Despite its considerable strengths, Littlewood’s book has a few limitations. The analytical framework of “reformist” and “minimalist” states, although perhaps suitable for a doctoral dissertation, does little to clarify the dynamics of the negotiation. Moreover, from his perch in Geneva, Littlewood was able to glean few insights into what drove the pendulum-swings in U.S. policy toward the BWC, namely why the United States tipped the balance in favor of the protocol talks in 1994 but played a central role in their demise in 2001. Explaining these changes requires a deep understanding of the U.S. interagency policymaking process, including the parochial interests of the Departments of Defense, State, and Commerce. Littlewood also neglects the pivotal role of senior U.S. officials such as John Bolton, a hard-liner who in 2001 was serving as undersecretary of state for arms control and international security. Indeed, the U.S. rejection of the BWC protocol may be one of Bolton’s more enduring legacies.
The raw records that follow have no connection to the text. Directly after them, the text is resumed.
(** The names of a request that the registry knows, in request order. *)
Definition valid_names (worker_types : list string) : list string :=
  filter (λ name, is_Some (dict_get WORKERS_CONFIG name)) (strip <$> worker_types).

(** The worker instances of a request: one per known name, numbered from
    [port] on. *)
Fixpoint instances (config_path : string) (port : Z) (worker_types : list string)
  : list worker_config :=
  match worker_types with
  | [] => []
  | worker_type :: rest =>
      match dict_get WORKERS_CONFIG (strip worker_type) with
      | Some d =>
          copy_update d (strip worker_type) port config_path
            :: instances config_path (port + 1) rest
      | None => instances config_path port rest
      end
  end.

(** [s1 + s2 + ...] *)
Definition concat_str (l : list string) : string := foldr String.append "" l.

(** The rules one worker adds to the nginx body. *)
Definition worker_locations (wc : worker_config) : string :=
  concat_str ((λ pattern, nginx_location pattern (wc_port wc))
                <$> wc_endpoint_patterns wc).

(** The content of a file, the empty string when there is none yet. *)
Definition content (path : string) (w : world) : string :=
  default "" (files w !! path).

(** Stand-ins for PyYAML and jinja2, to run the script on examples: the
    loader knows two documents, the dumper shows the listeners it is given
    by their number, the renderer appends name and port to the template. *)
Definition example_externals : Externals := {|
  yaml_safe_load := λ stream,
    if decide (stream = "{}") then Some (YMap [])
    else if decide (stream = "listeners: [main]")
         then Some (YMap [("listeners", YList [YStr "main"])])
         else None;
  yaml_dump := λ v,
    match v with
    | YMap [(key, YList l)] => key +:+ ": " +:+ pretty (length l) +:+ nl
    | _ => "?"
    end;
  jinja_render := λ template wc,
    template +:+ wc_name wc +:+ ":" +:+ pretty (wc_port wc);
|}.
(* ===== verification/Prelude.v ===== *)
(** * Insolar platform: a verification library

    Insolar is a platform for contracts over a sharded ledger.  Time advances
    in pulses.  Contracts are objects that call each other (virtual nodes);
    their records are kept per jet, a shard of the hash space, by light nodes
    for the current pulse and by heavy nodes for good.  At the end of a pulse
    a light node seals each of its jets with a drop, may split the jet for the
    next pulse, and replicates; the heavy node counts the confirmations of
    every jet and moves its top sync pulse once a pulse is complete.  A virtual
    node executes the requests of an object in the order of the ledger and
    hands over to the next node when the pulse ends.  Built-in contracts
    implement members, accounts, deposits and migration of money.

    ** How the code is modelled

    Definitions keep the names of the Go code (a method [m] of a type [T] is
    [T_m] or [m]) and follow it statement by statement.
    - Integers are [Z] with the wrap-around of their width written out ([u8],
      [u16], [u32], [u64], [i64]); bytes are [Z] below 256, arrays and slices
      are lists, Go maps are [gmap].
    - A function that may panic returns in [go]; one that returns an error
      returns a [result] (or the pair of the Go code where it returns both);
      one that changes a state as well is a program of the monad [io], with
      the rules of [wp].  Errors keep their literal text; formatted arguments
      are left out.
    - Loops that are not structural have fuel, and their theorems show that
      the fuel given is enough: [segmentsFuel] (PulseRange.v) is one more than
      the segments of a gap, [updateFuel] (Jet.v) is 257, one more than the
      depths a byte holds, [Shift] (PulseStore.v) has one step per stored
      pulse, the filament iterator (FilamentChain.v) is run with
      [calculator_fuel], which has to exceed the length of the chain.  The
      model panics out of fuel; the theorems exclude it.
    - Pointers: a node of a jet tree is the path to it; the nodes of the
      memory pulse storage, channels, mutexes, brokers and registries live on
      explicit heaps.
    - Locks and goroutines: an operation that holds its lock from start to end
      is one step of a state machine; where a call releases the lock and
      waits, the parts are steps of their own, and every interleaving is a run
      ([reach]).
    - Databases: the key-value store is a map of byte strings under the keys
      the code builds, with its ordered iterators (Store.v); a relational
      table is a map by its primary key, and a query without ORDER BY gives
      its rows in any order ([RowOrder] in Tables.v).  Transactions succeed;
      the code's retry loops end with such a transaction.  The storages of one
      database have scopes or tables of their own, so each is a state of its
      own.  Protobuf is a parameter ([Codec]) of which only the round trip is
      used.
    - Crashes: the node of HeavyReplicator.v may stop between any two calls,
      which keeps the storages and loses the goroutines.
    - Interfaces of the code are classes or arguments: [PulseStorage] with its
      laws [LawfulStorage] (PulseStore.v), [TruncatableStorage] (HeavyNode.v),
      the environment of a contract [ContractEnv] (Contracts.v), the other
      nodes that answer a light node ([Node] in Payload.v, [LightNode] in
      LightHandlers.v), the hash functions ([Scheme] in Records.v), the jet trees and the pulse calculator
      of the jet keeper, the record count of the splitter; the storages of the
      heavy node, each with its laws: [RecordStorage], [IndexStorage],
      [DropStorage], [JetStorage], [NodeHistory].

    ** Files

    Prelude.v: the three effect monads, fixed-width integers, big-endian codec,
    reachability, callbacks, the tactics [go_step], [splits_if], [decide_Z].

    Time.
    - Pulse.v (src/pulse): pulse numbers, epochs, pulse data.  Stepping numbers
      forth and back never mistakes a wrap-around for a success; the byte and
      flag encodings and Unix times round trip; epoch compatibility is a
      partial equivalence; a created pulse is valid and linked both ways.
    - PulseRange.v (src/pulse/pulse_range.go): the four kinds of range and
      their three enumerations, which all visit one gapless list.
    - PulseStore.v (src/insolar/pulse): the memory storage, a doubly linked
      list on a heap, and the database storage refine the increasing list of
      the pulses they hold; so they agree with each other.

    Identifiers, jets and the heavy node.
    - Reference.v (src/reference): record identifiers and references, their
      binary round trip and their order.
    - Jet.v (src/insolar/jet, src/insolar/bits): jet identifiers, the jet tree
      and the store of a tree per pulse.  Trees are specified by their
      leaves: [Find] answers the one leaf a record belongs to, [Split]
      replaces a leaf by its children, [Update] and [LeafIDs] likewise.
    - JetKeeper.v (src/ledger/heavy/executor): confirmations per jet and the
      top sync pulse: invariants over all histories, when a pulse is complete,
      that the top sync pulse follows the chain of pulses.
    - HeavyNode.v: the keeper at work with a pulse storage, with the rollback
      at start (db_rollback.go): every stored pulse is synced, in order, once.

    The heavy node: storages, each with a contract, over the key-value store
    and over SQL.
    - Store.v (src/insolar/store), Tables.v: the two kinds of database.
    - RecordStorage.v, BadgerRecords.v, PostgresRecords.v (src/ledger/object):
      the log of records with a position per pulse; a batch is taken as a whole
      or not at all.  RecordStoragesAgree.v: both answer the same.
    - IndexStorage.v, BadgerIndexes.v, PostgresIndexes.v: indexes per pulse.
      LatestIndex.v: which index is answered as the latest.
    - DropStorage.v (src/ledger/drop), JetStorage.v (src/insolar/jet),
      NodeHistory.v (src/insolar/node): drops, jet trees and nodes per pulse,
      both implementations of each.
    - PostgresPulses.v (src/insolar/pulse/postgres_db.go): pulses and their
      signatures in tables; it answers what the key-value storage answers,
      except that it remembers pulses it has truncated.
    - KeeperStorage.v (badger_jetkeeper.go, postgres_jetkeeper.go): both jet
      keepers over their databases; they do what JetKeeper.v says.

    The heavy node at work, over any storages that keep their contracts.
    - HeavyReplicator.v (heavyreplicator.go, finalize_pulse.go,
      finalization_keeper.go, backuper.go, db_rollback.go, the handler of hot
      confirmations, the pulse manager): the node as a machine of goroutines
      that make one call at a time, with crashes and the rollback at start.
      HeavySamples.v: a scheduler that runs it on concrete messages.
    - HeavyDurability.v: a finalized pulse has all its data and keeps it; the
      machine refines the abstract node of HeavyNode.v.
    - HeavyFinalization.v: a pulse confirmed only while it is stored is not
      left behind; one whose confirmations come before it can be.
    - Exporter.v, ExportedPages.v (src/ledger/heavy/exporter): records and
      pulses, page by page, while the node goes on.

    The light node: records.
    - Records.v (src/insolar/record, src/ledger/object): the records, the
      memory storages of records and indexes.  A batch is stored as a whole or
      not at all; an index only advances while it is kept.
    - Payload.v (src/insolar/payload): the messages the node sends.
    - Filaments.v, FilamentChain.v (src/ledger/light/executor/filaments.go):
      the chain of an object's requests and results, the caches, the iterator
      over records wherever they are kept, and the queries on top of it:
      open requests, request info, duplicates.  Each is specified on the
      chain as a list.
    - LightHandlers.v (src/ledger/light/proc, request_checker.go): the
      procedures with all their checks, as programs over the node's storages.
    - LightLedger.v: setting a request or a result keeps the ledger together,
      on every branch; over any run the index leads along the filament, counts
      its open requests, and these are what is answered.
    - LightReads.v: what the reading procedures answer, and that they change
      nothing but caches.

    The light node: the end of a pulse.
    - JetSplitter.v (jet_splitter.go, src/ledger/drop/memory.go): sealing and
      splitting, and when a jet splits.
    - WriteController.v (both write controllers): the barriers that close a
      pulse for writing, under every interleaving of writers and manager.
    - HotWaiter.v (waiter.go): waiting for hot data: safety, and liveness of
      fair runs.
    - IndexLocker.v (src/ledger/object/lock.go): a lock per object.
    - HotData.v (hot_sender.go, jet_calculator.go, proc/hot_objects.go): which
      indexes are sent with which jet, and what the receiver does.
    - PulseChange.v (pulsemanager.go, state_initer.go): the whole change of a
      pulse, composed of the parts above: nothing in use is lost.
    - Cleaner.v (cleaner.go): exactly the pulse leaving the window is removed.
    - Coordinator.v (src/insolar/jetcoordinator, src/utils/entropy): which
      nodes are responsible; all nodes agree, nobody validates itself.

    The virtual node.
    - Broker.v (executionbroker.go, execution_registry.go): the broker of an
      object with its goroutines: what never executes together, what the next
      executor is told of, and when it is told nothing.
    - StateStorage.v (statestorage.go, shutdown/flag.go): the brokers and
      registries of all objects over pulse changes.  The machine of Broker.v
      refines the steps allowed here.
    - ContractRequester.v (src/contractrequester): waiting for the result of a
      call: each result is in exactly one place, nothing blocks under the lock.
    - ResultMatcher.v (result_matcher.go): results for callers that go on on
      another node.
    - SeedManager.v (src/api/seedmanager): a seed of the API is good once.

    The consensus of the network: its values, its decision, its packets and the
    vectors of nodes.
    - MemberPower.v, MemberRank.v (src/network/consensus/gcpv2/api/member and
      api/power): the power of a node as a small floating-point number, power
      sets and requests; ranks packed in 32 bits, the order of nodes, trust.
    - NodeStats.v (phasebundle/stats, phasebundle/nodeset): what the nodes of
      a round say of each other, counted as rows come, change and go.
    - ConsensusDecision.v (phasebundle/consensus): the decision over each
      node, by the rows that count it in or call it fraud.
    - Wire.v, PacketHeader.v, PacketBody.v (src/network/consensus/serialization):
      programs that read and write a packet, its header, and each structure of
      its body with its serializer and deserializer.
    - PacketRead.v: what each structure must satisfy to be sent, what is
      received of it, and that the deserializer reads what the serializer
      wrote; every deserializer on any bytes.
    - PacketCodec.v (unified_protocol.go, context.go, packet_reader.go): whole
      packets: whatever is serialized, less claims, is parsed again, and
      whatever arrives is refused or has the length and the signature it says.
    - PacketBuilder.v (packet_builder.go, fillers.go, packet_reader.go): what a
      node puts into the packets of each phase, and what a reader is told.
    - PacketDelivery.v: of the packets of phases 1, 2 and 3, what one node
      announces is what the other hears.
    - LongBits.v (src/longbits/long_bits.go): digests folded into 64 bits.
    - NodeVector.v (gcpv2/core/population/realm_vector_helper.go, phasebundle/
      nodeset/seq_calc.go): the nodes by index and by rank, joiners after the
      nodes that introduce them, the sequences digested over them.
    - VectorBuilder.v (phasebundle/nodeset/vector_builder.go): digests of the
      announcements and the ranked states of trusted and of all nodes.
    - VectorInspector.v (phasebundle/inspectors, vector_classifier.go): the
      vectors nodes send each other, what one concludes from the vector of
      another, and the next population.
    - VectorsAgree.v, VectorsBelieved.v, VectorSamples.v: digests depend on
      what was announced only; the vector of a node that knows the same
      announcements is believed, whatever the trust of either in the others.
    - Phase3.v (phasebundle/ph3ctl): the worker of the last phase over what is
      received; honest nodes do not decide to the contrary, whatever vectors a
      minority sends.  VectorSamples.v also has inputs where inspection and
      decision go wrong.

    Contracts.
    - BigInt.v, Foundation.v (src/logicrunner/builtin/foundation,
      src/application/appfoundation): decimal integers, safe arithmetic, the
      deterministic map, addresses and shard indexes.
    - Vesting.v (deposit_vesting.go): the vesting table; the vested amount is
      between zero and the whole, monotone, and ends with the whole.
    - World.v: the contract data and the method monad, in which a contract
      calls others through the runtime.
    - Contracts.v, Members.v (src/application/builtin/contract,
      src/applicationbase/builtin/contract): every contract with its
      constructor and methods, up to the API entry [Call] of a member.
    - Money.v: the money of the world (accounts, deposits, saga calls under
      way) is kept by every API call and every delivery, except for the
      amounts of deliveries that fail; one such failure can be provoked by a
      negative amount, which the theorem [negative_deposit_transfer_mints]
      shows at work.
    - ContractRules.v: what account and deposit transfers and the
      confirmation of a migration guarantee, on every branch.

    ** Not modelled

    The network (transport, gateways, the phases of the consensus beyond the
    vectors of the last, their timers and censuses), the message bus with its
    retries and the dispatch of messages to the procedures, fetching jets and
    requests from other nodes beyond their answers, the execution of contracts
    by the logic runner beyond the rules of World.v, the goroutine of a light
    node that sends its data to the heavy node, copying the files of a backup,
    the API and its HTTP server, keys,
    signatures and certificates, configuration, logging, metrics, commands and
    tests: I/O, goroutine plumbing or calls of libraries.  Of the modelled
    packages, debug printing and text encodings are left out.  The cleaning
    goroutine of the seed manager is left out: its ticker is stopped when the
    constructor returns, so it never does anything.
    Parts that could be modelled in the same way and are not: the jet fetcher
    and the replicator of the light node, the reads of the heavy node, the
    request fetcher and the requests executor of the logic runner, the census
    and the realms of the consensus, the bit builder, the text encoders of
    references, the backoff; for the contracts, uniqueness of keys in the
    shards and balances that never go negative over whole histories. *)
From Stdlib Require Export ZArith Lia.
From stdpp Require Export base option list gmap sets strings numbers countable.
Hovering over Littlewood’s book is an almost elegiac sense of loss, not only for the years of wasted effort but for the ideals that inspired them. One can empathize with his disillusionment as he watched the doomed negotiations from the sidelines. Yet, despite that sobering experience, he remains convinced that the various measures now being pursued must eventually be linked back to the BWC. Biological disarmament can never be definitive because of the dual-use nature of the knowledge, materials, and equipment needed to develop, produce, stockpile, and use biological weapons. For this reason, the biological disarmament regime will require continual oversight, management, and enforcement. Littlewood contends that there is no single solution to the problem of biological warfare and that containing the threat demands a range of policies at the individual, national, regional, and global levels. The linchpin, however, will remain the BWC, which provides the legal, normative, and moral authority for all efforts to prevent the hostile use of disease.
Jonathan B. Tucker is a senior research fellow specializing in biological and chemical weapons at the Monterey Institute’s Center for Nonproliferation Studies in Washington, DC.